§ WORK ITEM
An exact, complete copy of the lines below is the expected answer.

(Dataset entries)
● ● ●
Lemma length_zero_crc es : length (tlvs_wire (zero_crc es)) = length (tlvs_wire es).
Proof.
  induction es as [|e es IH]; [done|]. simpl. case_decide as He.
  - destruct He as [_ He]. rewrite !tlvs_wire_cons, !length_app, !length_tlv_wire, He. done.
  - by rewrite !tlvs_wire_cons, !length_app, IH.
Qed.

(** What the parser makes of the TLVs of a header. *)
Definition crc_verdict (b : HeaderBuilder) (t : Tlvs) : res ParseError unit :=
  match tlv_crc32c t with
  | Some crc => if decide (header_crc b <> crc) then Err (CrcMismatch crc (header_crc b)) else Ok tt
  | None => Ok tt
  end.

Lemma check_crc_header `{!CratesLaws C} b t : wire_fits b ->
  check_crc (header_with b (all_entries b)) (16 + length (addr_bytes b)) t = crc_verdict b t.
Proof.
  intros Hf. unfold check_crc, crc_verdict. destruct (tlv_crc32c t) as [crc|]; [|done].
  pose proof (compute_crc32c_wire _ _ _ (header_with_eq b (all_entries b))
    (all_entries_wf b (proj1 Hf))) as Hc.
  rewrite length_before_tlvs in Hc. rewrite Hc. cbn [mbind res_bind].
  rewrite (header_with_eq b (all_entries b)), crc_pieces_zero.
  rewrite (length_app (addr_bytes b)), <- (length_zero_crc (all_entries b)), <- length_app.
  by rewrite <- header_with_eq.
Qed.

Lemma parse_built `{!CratesLaws C} b rest :
  consistent b -> hb_version b = V2 -> wire_fits b ->
  parse (header_with b (all_entries b) ++ rest)
  = (t ← decode_tlvs (hb_command b) (tlvs_wire (all_entries b));
     _ ← crc_verdict b t;
     Ok (mkInfo V2 (hb_command b) (hb_transport b) (wire_address <$> hb_source b)
           (wire_address <$> hb_destination b) t, length (header_with b (all_entries b)))).
Proof.
  intros Hc Hv Hf. pose proof (wire_fits_frame b Hf) as Hfr.
  rewrite parse_cr_long; [|done|].
  2:{ rewrite length_app. unfold header_with. rewrite length_v2_wire by done. lia. }
  rewrite decide_True by done. unfold header_with. rewrite parse_v2_wire by done.
  fold (header_with b (all_entries b)). unfold v2_decode.
  rewrite decode_cmd_byte. cbn [mbind res_bind]. rewrite decode_addr_bytes by done. cbn [mbind res_bind].
  rewrite drop_app_length. apply bind_ext. intros t _. fold (header_with b (all_entries b)).
  rewrite check_crc_header by done. apply bind_ext. intros u _.
  unfold header_with. by rewrite length_v2_wire.
Qed.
● ● ●
§ OUTPUT FOR THIS EXERCISE
Lemma length_zero_crc es : length (tlvs_wire (zero_crc es)) = length (tlvs_wire es).
Proof.
  induction es as [|e es IH]; [done|]. simpl. case_decide as He.
  - destruct He as [_ He]. rewrite !tlvs_wire_cons, !length_app, !length_tlv_wire, He. done.
  - by rewrite !tlvs_wire_cons, !length_app, IH.
Qed.

(** What the parser makes of the TLVs of a header. *)
Definition crc_verdict (b : HeaderBuilder) (t : Tlvs) : res ParseError unit :=
  match tlv_crc32c t with
  | Some crc => if decide (header_crc b <> crc) then Err (CrcMismatch crc (header_crc b)) else Ok tt
  | None => Ok tt
  end.

Lemma check_crc_header `{!CratesLaws C} b t : wire_fits b ->
  check_crc (header_with b (all_entries b)) (16 + length (addr_bytes b)) t = crc_verdict b t.
Proof.
  intros Hf. unfold check_crc, crc_verdict. destruct (tlv_crc32c t) as [crc|]; [|done].
  pose proof (compute_crc32c_wire _ _ _ (header_with_eq b (all_entries b))
    (all_entries_wf b (proj1 Hf))) as Hc.
  rewrite length_before_tlvs in Hc. rewrite Hc. cbn [mbind res_bind].
  rewrite (header_with_eq b (all_entries b)), crc_pieces_zero.
  rewrite (length_app (addr_bytes b)), <- (length_zero_crc (all_entries b)), <- length_app.
  by rewrite <- header_with_eq.
Qed.

Lemma parse_built `{!CratesLaws C} b rest :
  consistent b -> hb_version b = V2 -> wire_fits b ->
  parse (header_with b (all_entries b) ++ rest)
  = (t ← decode_tlvs (hb_command b) (tlvs_wire (all_entries b));
     _ ← crc_verdict b t;
     Ok (mkInfo V2 (hb_command b) (hb_transport b) (wire_address <$> hb_source b)
           (wire_address <$> hb_destination b) t, length (header_with b (all_entries b)))).
Proof.
  intros Hc Hv Hf. pose proof (wire_fits_frame b Hf) as Hfr.
  rewrite parse_cr_long; [|done|].
  2:{ rewrite length_app. unfold header_with. rewrite length_v2_wire by done. lia. }
  rewrite decide_True by done. unfold header_with. rewrite parse_v2_wire by done.
  fold (header_with b (all_entries b)). unfold v2_decode.
  rewrite decode_cmd_byte. cbn [mbind res_bind]. rewrite decode_addr_bytes by done. cbn [mbind res_bind].
  rewrite drop_app_length. apply bind_ext. intros t _. fold (header_with b (all_entries b)).
  rewrite check_crc_header by done. apply bind_ext. intros u _.
  unfold header_with. by rewrite length_v2_wire.
Qed.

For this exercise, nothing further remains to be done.